Quote Originally Posted by copobo
Brian Vicente on victory in hearing to void Board of Health's medical-marijuana ruling - Denver News - The Latest Word

"As reported in our live blog about a Denver District Court hearing this morning, Judge Larry Naves ruled in favor of medical-marijuana advocates, who argued against a controversial action by the state's Board of Health. The board's move echoed a Court of Appeals ruling that said a caregiver had to do more than simply provide marijuana to a patient -- but Naves nullified it, concluding that those who objected weren't given adequate warning or preparation time for the emergency meeting at which the decision was made."

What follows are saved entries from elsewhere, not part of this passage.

(** * AI quiz backend: the AI service and the quiz routes

    A shallow embedding of [services/ai.service.js] (the retry helper, the
    JSON extraction, the provider adapter and the three prompt pipelines) and
    of the handlers of [routes/quiz.routes.js] that talk to the service
    (generate, submit, retry, hint), followed by the properties proved
    about them.  The database is outside the model: a handler takes what a
    query returned as an argument, and the two writes of the submission
    routes go through an interface that tells whether a write resolved.

    JavaScript values are modelled as parsed JSON plus [undefined]; numbers
    are IEEE binary64 (Rocq's primitive floats); strings are byte strings
    holding UTF-8; exceptions are an error monad.  Promises are run to
    completion: an [async] function is a state transformer over the world
    it talks to. *)

From Stdlib Require Import ZArith List String Ascii Bool Lia.
From Stdlib Require Import DecimalString Permutation Sorted.
From Stdlib Require Import PrimFloat Floats.SpecFloat Floats.FloatOps.
From Stdlib Require Import Floats.FloatAxioms.
Import ListNotations.
Local Open Scope string_scope.
Set Warnings "-register-all,-inexact-float".

(* ================================================================== *)
(** * Part I: definitions                                              *)
(* ================================================================== *)

(** ** Exceptions *)

(** The exceptions that can travel through the modelled code.  The message
    of a [SyntaxError] or [TypeError] is chosen by the engine and is not
    modelled; an [Error] carries the message the source gives it.
    [PrismaClientValidationError] is what [prisma.*.create] raises for a
    value that does not fit the column it is written to. *)
Inductive JSError : Type :=
| SyntaxError
| TypeError
| Error (message : string)
| PrismaClientValidationError.

Inductive Exc (A : Type) : Type :=
| Return (a : A)
| Throw (e : JSError).

Arguments Return {A} a.
Arguments Throw {A} e.

Definition bindE {A B : Type} (m : Exc A) (k : A -> Exc B) : Exc B :=
  match m with
  | Return a => k a
  | Throw e => Throw e
  end.

Declare Scope exc_scope.
Delimit Scope exc_scope with exc.
Notation "x <- m ;; k" := (bindE m (fun x => k))
  (at level 61, m at next level, right associativity) : exc_scope.
Local Open Scope exc_scope.

Fixpoint mapE {A B : Type} (f : A -> Exc B) (l : list A) : Exc (list B) :=
  match l with
  | [] => Return []
  | a :: l' => b <- f a ;; bs <- mapE f l' ;; Return (b :: bs)
  end.

(** ** JavaScript values *)

Module JS.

(see link for complete article)
It made no sense whatsoever to me that the CDPHE felt they "had to" reconcile their definition of "primary caregiver" with that of the Court of Appeals in Clendenin. The court in Clendenin explicitly decided the case based on its opinion as to the state of the law prior to the CDPHE's definition being in place. It is entirely possible that under exactly the same facts, but for the timing being AFTER the CDPHE's definition was in place, the Court would go the opposite direction based on that regulatory definition of "caregiver." There was no conflict between Clendenin and the regs. That was a load of crap used by government bureaucrats to justify their "emergency" action. In addition, Clendenin is only controlling law in cases where the same fact situation exists. Thus, Clendenin did not change the definition of "caregiver" that would be applied in a case where the defendant was designated as the caregiver by the patient, and said designation is on file with the state. Going "behind" that designation to come up with a definition different than how it is defined by the caregiver and the patient was NOT done by the court, and is not the law now. Even assuming that the appeal in Clendenin is unsuccessful, the decision only says that merely providing medicine is not sufficient to justify the assertion of the affirmative defense, and has nothing to say about the definition for purposes of the bar to prosecution also contained in Amendment 20. It also seems to me that the Court of Appeals may get overturned anyway because they made it too difficult to assert the affirmative defense.